(Stored items)
________________

(* ===== verification/AllocFacts.v ===== *)
(** Invariants of the physical memory allocator (Alloc.v): what holes, the
    per-CPU lists and the blocks in use cover, and that every operation keeps
    them apart. *)
From S2P Require Import Prelude Alloc.
#[local] Open Scope Z_scope.
#[local] Unset Default Proof Using.

(** * Addresses covered *)
Definition h_end (h : hole) : Z := h_base h + h_len h.
Definition span (h : hole) : list Z := seqZ (h_base h) (h_len h).
Definition spans (l : list hole) : list Z := l ≫= span.
(** Memory lies below 8 TB, so a number of pages fits an [int]. *)
Definition MAX_PHYS : Z := 2 ^ 43.
Definition hole_ok (h : hole) : Prop := 0 < h_base h ∧ 0 < h_len h ∧ h_end h ≤ MAX_PHYS.
(** Holes in ascending order, with a gap before each, the first one after [b]. *)
Fixpoint canon (b : Z) (l : list hole) : Prop :=
  match l with
  | [] => True
  | h :: l => b < h_base h ∧ hole_ok h ∧ canon (h_end h) l
  end.
(** The same without the first gap. *)
Definition canon_at (b : Z) (l : list hole) : Prop :=
  match l with [] => True | h :: l => b ≤ h_base h ∧ hole_ok h ∧ canon (h_end h) l end.

Lemma spans_cons h l : spans (h :: l) = span h ++ spans l.
Proof. done. Qed.
Lemma spans_app l1 l2 : spans (l1 ++ l2) = spans l1 ++ spans l2.
Proof. apply bind_app. Qed.
Lemma elem_of_span x h : x ∈ span h ↔ h_base h ≤ x < h_end h.
Proof. unfold span, h_end. by rewrite elem_of_seqZ. Qed.
Lemma elem_of_spans x l : x ∈ spans l ↔ ∃ h, h ∈ l ∧ h_base h ≤ x < h_end h.
Proof.
  unfold spans. rewrite list_elem_of_bind. split; intros (h & H1 & H2); exists h; [rewrite elem_of_span in H1|rewrite elem_of_span]; done.
Qed.
Lemma span_split b n m : 0 ≤ n → 0 ≤ m → seqZ b (n + m) = seqZ b n ++ seqZ (b + n) m.
Proof. intros. by apply seqZ_app. Qed.

Lemma canon_canon_at b l : canon b l → canon_at b l.
Proof. destruct l; [done|]. intros (? & ? & ?). split; [lia|done]. Qed.
Lemma canon_weaken b b' l : b' ≤ b → canon b l → canon b' l.
Proof. destruct l; [done|]. intros Hb (? & ? & ?). split; [lia|done]. Qed.
Lemma canon_ok b l : canon b l → Forall hole_ok l.
Proof. revert b. induction l as [|h l IH]; intros b; [by constructor|]. intros (_ & Hh & Hl). constructor; eauto. Qed.
Lemma canon_above b l h : canon b l → h ∈ l → b < h_base h.
Proof.
  revert b. induction l as [|h' l IH]; intros b; [by intros _ ?%not_elem_of_nil|].
  intros (Hb & (? & ? & ?) & Hl) [->|Hin]%elem_of_cons; [done|]. specialize (IH _ Hl Hin). unfold h_end in *. lia.
Qed.
Lemma canon_app b l1 l2 : canon b (l1 ++ l2) ↔ canon b l1 ∧ canon (from_option h_end b (last l1)) l2.
Proof.
  revert b. induction l1 as [|h l1 IH]; intros b; [cbn; tauto|]. rewrite last_cons. cbn [app canon]. rewrite IH.
  destruct (last l1); cbn; tauto.
Qed.
Lemma canon_NoDup b l : canon b l → NoDup (spans l).
Proof.
  revert b. induction l as [|h l IH]; intros b; [constructor|]. intros (Hb & Hh & Hl). rewrite spans_cons, NoDup_app.
  split; [apply NoDup_seqZ|]. split; [|by eapply IH]. intros x Hx%elem_of_span (h' & Hh' & Hx')%elem_of_spans.
  pose proof (canon_above _ _ _ Hl Hh'). lia.
Qed.
(* ===== verification/AllocTheorems.v ===== *)
(** What the physical memory allocator promises (Alloc.v): blocks in use never
    overlap, an allocation fails only when no hole fits, a block that is given
    back restores the holes; and the padding of aligned blocks is lost. *)
From S2P Require Import Prelude Alloc AllocFacts.
#[local] Open Scope Z_scope.
#[local] Unset Default Proof Using.

(** * Start-up and clients *)

(** The calls of [primary_main]: start and size of each zone. *)
Definition memory_setup (cpu : Z) (low high pl : Z * Z) : ST memory unit :=
  mem_init cpu 1 low.1 low.2 ≫= λ _, mem_init cpu 0 high.1 high.2 ≫= λ _, mem_init cpu 2 pl.1 pl.2.
Definition range_apart (r1 r2 : Z * Z) : Prop := r1.1 + r1.2 ≤ r2.1 ∨ r2.1 + r2.2 ≤ r1.1.
Record ranges_ok (low high pl : Z * Z) : Prop := {
  ra_low : init_range low.1 low.2;
  ra_high : init_range high.1 high.2;
  ra_pl : init_range pl.1 pl.2;
  ra_apart : range_apart low high ∧ range_apart low pl ∧ range_apart high pl;
}.

(** A call of a client: [FreeMem] gives back the [j]th block in use. *)
Inductive mem_op :=
  | AllocMem (memsize alignment flags : Z)
  | AllocPages (cpu nr_pages flags : Z)
  | FreeMem (cpu : Z) (j : nat).
Definition op_ok (o : mem_op) : Prop :=
  match o with
  | AllocMem n al _ => request_ok n al
  | AllocPages cpu n _ => 0 ≤ cpu < NR_CPUS ∧ 0 < n < 2 ^ 50
  | FreeMem cpu _ => 0 ≤ cpu < NR_CPUS
  end.
(** A new block, if the answer is not 0. *)
Definition record_block (a n : Z) (live : list hole) : list hole := if a =? 0 then live else Hole a n :: live.
Definition mem_step (o : mem_op) (st : memory * list hole) : option (memory * list hole) :=
  let '(s, live) := st in
  match o with
  | AllocMem n al flags =>
      match alloc_mem n al flags s with Some (a, s') => Some (s', record_block a n live) | None => None end
  | AllocPages cpu n flags =>
      match alloc_pages cpu n flags s with Some (a, s') => Some (s', record_block a (n * ARCH_PG_SIZE) live) | None => None end
  | FreeMem cpu j =>
      match live !! j with
      | Some b => match free_mem cpu (h_base b) (h_len b) s with Some (_, s') => Some (s', delete j live) | None => None end
      | None => Some (s, live)
      end
  end.
Fixpoint mem_run (ops : list mem_op) (st : memory * list hole) : option (memory * list hole) :=
  match ops with [] => Some st | o :: ops => match mem_step o st with Some st' => mem_run ops st' | None => None end end.

(** A zone whose table has no slot left. *)
Definition table_full (s : memory) : Prop := ∃ z, z ∈ zones s ∧ free_slots z = 0%nat ∧ length (hole_head z) = NR_HOLES.

Lemma record_block_ok s live al n a s' : allocated s live al n a s' → mem_ok s live → mem_ok s' (record_block a n live).
Proof.
  intros [[-> ->]|(Ha & _ & M)] M0; unfold record_block; [done|]. by replace (a =? 0) with false by lia.
Qed.

Lemma mem_step_ok o s live : mem_ok s live → op_ok o →
  match mem_step o (s, live) with Some (s', live') => mem_ok s' live' | None => table_full s end.
Proof.
  intros M Ho. destruct o as [n al flags|cpu n flags|cpu j]; cbn [mem_step op_ok] in *.
  - pose proof (alloc_mem_ok s live n al flags M Ho) as W. unfold wp in W.
    destruct (alloc_mem n al flags s) as [[a s']|]; [|done]. by eapply record_block_ok.
  - destruct Ho as [Hc Hn]. pose proof (alloc_pages_ok s live cpu n flags M Hc Hn) as W. unfold wp in W.
    destruct (alloc_pages cpu n flags s) as [[a s']|]; [|done]. by eapply record_block_ok.
  - destruct (live !! j) as [b|] eqn:Ej; [|done]. pose proof (delete_Permutation _ _ _ Ej) as P.
    pose proof (free_mem_ok s b (delete j live) cpu (mem_ok_perm _ _ _ P M) Ho) as F.
    destruct (free_mem cpu (h_base b) (h_len b) s) as [[[] s']|]; [done|]. destruct F as (z & Hz & _ & Hs).
    exists z. split; [done|]. split; [done|]. apply list_elem_of_lookup_1 in Hz as [i Hz].
    pose proof (zo_slots _ _ (mo_zone _ _ M _ _ Hz)). lia.
Qed.

Lemma mem_run_ok ops s live : mem_ok s live → Forall op_ok ops →
  match mem_run ops (s, live) with
  | Some (s', live') => mem_ok s' live'
  | None => ∃ ops1 o ops2 s1 live1, ops = ops1 ++ o :: ops2 ∧ mem_run ops1 (s, live) = Some (s1, live1) ∧
      mem_step o (s1, live1) = None ∧ table_full s1
  end.
Proof.
  intros M Ho. revert s live M. induction Ho as [|o ops Ho Hos IH]; intros s live M; cbn [mem_run]; [done|].
  pose proof (mem_step_ok o s live M Ho) as H. destruct (mem_step o (s, live)) as [[s1 live1]|] eqn:E.
  - specialize (IH s1 live1 H). destruct (mem_run ops (s1, live1)) as [[s2 live2]|]; [done|].
    destruct IH as (ops1 & o' & ops2 & s2 & live2 & -> & E1 & E2 & E3). exists (o :: ops1), o', ops2, s2, live2.
    split; [done|]. cbn [mem_run]. by rewrite E.
  - by exists [], o, ops, s, live.
Qed.

(** ** The state after start-up *)
Lemma fresh_lists k f : (list_to_map ((λ k, (k, FreeList [] 0)) <$> all_freelists) : gmap (Z * Z * Z) freelist) !! k = Some f →
  f = FreeList [] 0 ∧ k ∈ all_freelists.
Proof.
  intros (k' & E & Hk)%elem_of_list_to_map_2%list_elem_of_fmap. by injection E as -> ->.
Qed.
Lemma fresh_kept : kept_blocks (list_to_map ((λ k, (k, FreeList [] 0)) <$> all_freelists)) = [].
Proof.
  unfold kept_blocks. assert (∀ l : list (Z * Z * Z * freelist), Forall (λ kf, kept kf.1.2 kf.2 = []) l → (l ≫= λ kf, kept kf.1.2 kf.2) = []) as H.
  { induction 1 as [|x l Hx _ IH]; [done|]. cbn [mbind list_bind] in *. by rewrite Hx, IH. }
  apply H, Forall_forall. intros [k f] Hkf%elem_of_map_to_list. by apply fresh_lists in Hkf as [-> _].
Qed.

Lemma memory_setup_ok cpu low high pl : ranges_ok low high pl →
  ∃ s, memory_setup cpu low high pl no_memory = Some (tt, s) ∧ mem_ok s [].
Proof.
  intros [L H P (A1 & A2 & A3)]. unfold memory_setup, mbind, ST_bind.
  rewrite (mem_init_eq cpu 1 low.1 low.2 no_memory L) by done.
  rewrite (mem_init_eq cpu 0 high.1 high.2 _ H) by done.
  rewrite (mem_init_eq cpu 2 pl.1 pl.2 _ P) by done. eexists. split; [done|].
  set (m := list_to_map _).
  change (<[Z.to_nat 2 := ?z2]> (zones (Memory (<[Z.to_nat 0 := ?z0]> (zones (Memory (<[Z.to_nat 1 := ?z1]> (zones no_memory)) _))) _)))
    with [z0; z1; z2].
  assert (∀ i (r : Z * Z), init_range r.1 r.2 →
    zone_ok i (Zone (Z.of_nat i) r.1 (r.1 + r.2) [Hole r.1 r.2] (NR_HOLES - 1))) as Hz.
  { intros i r [R1 R2 R3]. unfold MAXPAGES, ARCH_PG_SIZE in R2.
    split; cbn [z_index z_base z_limit hole_head free_slots]; [done|done| |constructor; [|done]; done|done].
    split; [done|]. split; [|done]. unfold hole_ok, h_end; cbn. lia. }
  assert (∀ r : Z * Z, init_range r.1 r.2 → r.1 < r.1 + r.2) as Hpos.
  { intros r [R1 R2 R3]. unfold MAXPAGES, ARCH_PG_SIZE in R2. lia. }
  split; cbn [zones freelists].
  - done.
  - intros i z. destruct i as [|[|[|i]]]; intros [= <-]; [by apply (Hz 0%nat)|by apply (Hz 1%nat)|by apply (Hz 2%nat)].
  - unfold range_apart in *. intros i j z1 z2 Hne.
    destruct i as [|[|[|i]]], j as [|[|[|j]]]; try done; intros [= <-] [= <-]; cbn [z_base z_limit]; tauto.
  - intros k Hk. destruct (m !! k) as [f|] eqn:E; [by eexists|]. exfalso. apply not_elem_of_list_to_map_2 in E. apply E.
    rewrite <-list_fmap_compose. cbn. by rewrite list_fmap_id.
  - intros [[c z] k] f [-> Hk]%fresh_lists. apply all_freelists_elem in Hk. split; cbn; [done|done|lia|done].
  - done.
  - assert (kept_blocks m = []) as -> by apply fresh_kept. unfold holes_of. cbn [zones fmap list_fmap concat hole_head app spans mbind list_bind]. rewrite !app_nil_r.
    unfold span. cbn [h_base h_len]. pose proof (Hpos _ L). pose proof (Hpos _ H). pose proof (Hpos _ P). unfold range_apart in *.
    rewrite !NoDup_app. split; [apply NoDup_seqZ|]. split.
    { intros x. rewrite elem_of_app, !elem_of_seqZ. lia. }
    split; [apply NoDup_seqZ|]. split; [|apply NoDup_seqZ]. intros x. rewrite !elem_of_seqZ. lia.
Qed.
Lemma inv_changed : inv X (<[dk := p]> ph) (upd_user ph u dk p) s'.
Proof using All.
  split.
  - intros dk'. rewrite changed_phase. case_decide as E; [subst; intros _; apply C|apply I].
  - intros dk'. rewrite changed_phase. case_decide as E; [subst; apply C|].
    apply (die_ok_ext s); [by apply C|intros; apply C|apply I].
  - exact changed_user.
  - intros c dk'. unfold upd_user, insert, fn_insert. case_decide as E; [|apply I]. subst c.
    destruct (on_bus p); [congruence|]. destruct (on_bus (ph dk)); [done|]. apply I.
  - apply C.
  - apply C.
  - exact changed_cur.
  - exact changed_in_list.
  - exact changed_out_list.
  - apply C.
  - exact changed_avl.
  - intros q. rewrite (ch_queues _ _ _ _ _ _ C). destruct (i_queue _ _ _ _ I q) as [H1 H2]. split; [done|].
    intros t Ht. destruct (H2 t Ht) as [H3 H4]. split.
    + unfold queued_ok. by destruct (static_addr _ _ (ch_tasks _ _ _ _ _ _ C t)) as (-> & -> & -> & _).
    + intros dk'. rewrite changed_phase. case_decide as E; [subst|apply H4]. intros Hp.
      destruct (ch_new _ _ _ _ _ _ C t q Hp) as [?|?]; [by eapply H4|done].
  - intros ck. rewrite (ch_count _ _ _ _ _ _ C), (i_count _ _ _ _ I). do 3 f_equal. unfold chip_queued.
    apply list_bind_ext; [|done]. intros q. by rewrite (ch_queues _ _ _ _ _ _ C).
  - intros c. rewrite (ch_rr _ _ _ _ _ _ C). apply I.
  - exact changed_lun.
Qed.
End update.
(** The end of the transfer of a command, up to the call of the scheduler. *)
Record started (s : fil) (dk : die_id) (s' : fil) : Prop := {
  sd_tasks : ∀ t, static (tasks s' t) = static (tasks s t);
  sd_done : ∀ t, k_completed (tasks s' t) = k_completed (tasks s t) ∧ k_status (tasks s' t) = k_status (tasks s t);
  sd_dies : ∀ dk', dk' ≠ dk → dies s' dk' = dies s dk';
  sd_die : active_txns (dies s' dk) = active_txns (dies s dk) ∧ cmd_buf (dies s' dk) = cmd_buf (dies s dk) ∧
    active_cmd (dies s' dk) = active_cmd (dies s dk) ∧ active_xfer (dies s' dk) = active_xfer (dies s dk) ∧
    current_cmd (dies s' dk) = true ∧ 0 < cmd_finish_time (dies s' dk);
  sd_xferq : ∀ ck, cmd_xfer_queue (chips s' ck) = cmd_xfer_queue (chips s ck);
  sd_cur : ∀ ck, current_xfer (chips s' ck) = if decide (ck = dk.1) then None else current_xfer (chips s ck);
  sd_bus : ∀ c, channel_status s' c = if decide (c = dk.1.1) then BUS_IDLE else channel_status s c;
  sd_avl : die_command_avl s' = avl_insert ad_key (entry s' dk) (die_command_avl s);
  sd_in : chip_in_transfer_list s' = chip_in_transfer_list s;
  sd_out : chip_out_transfer_list s' = chip_out_transfer_list s;
  sd_wait : ∀ c, waiting_read_xfer s' c = waiting_read_xfer s c;
  sd_queues : ∀ q, chip_queues s' q = chip_queues s q;
  sd_count : ∀ ck, request_count s' ck = request_count s ck;
  sd_rr : ∀ c, channel_rr_index s' c = channel_rr_index s c;
  sd_used : used_ring s' = used_ring s ∧ ipi_coalesce_counter s' = ipi_coalesce_counter s;
  sd_log : issued (nfc_log s') = issued (nfc_log s);
}.
Lemma wp_start_op code c (Q : unit → fil → Prop) s : (∀ l, issued l = issued (nfc_log s) → Q tt (set_log l s)) →
  wp (match code with FCMD_READ_PAGE => emit (ReadPage c) | FCMD_PROGRAM_PAGE => emit (ProgramPage c) | _ => mret tt end) Q s.
Proof using Type.
  intros HQ. destruct code; unfold emit; wp_steps; try (apply HQ; by rewrite issued_other).
  all: specialize (HQ (nfc_log s) eq_refl); destruct s; exact HQ.
Qed.
Lemma wp_running_status type ck (Q : unit → fil → Prop) s : type ≠ TXN_DUMP →
  (∀ st, Q tt (set_chips (<[ck := set_status st (chips s ck)]> (chips s)) s)) →
  wp (match type with
      | TXN_READ => upd_chip ck (set_status CS_READING)
      | TXN_WRITE => upd_chip ck (set_status CS_WRITING)
      | TXN_ERASE => upd_chip ck (set_status CS_ERASING)
      | TXN_DUMP => mret tt
      end) Q s.
Proof using Type. intros Hty HQ. destruct type; try done; apply HQ. Qed.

________________

### TASK DIRECTIONS
Out of the data above, set down the lines from the one with "unfold kept_blocks. assert" to the one with "induction 1 as", both included, exactly as written and with no additions.

### WRITTEN RESPONSE
  unfold kept_blocks. assert (∀ l : list (Z * Z * Z * freelist), Forall (λ kf, kept kf.1.2 kf.2 = []) l → (l ≫= λ kf, kept kf.1.2 kf.2) = []) as H.
  { induction 1 as [|x l Hx _ IH]; [done|]. cbn [mbind list_bind] in *. by rewrite Hx, IH. }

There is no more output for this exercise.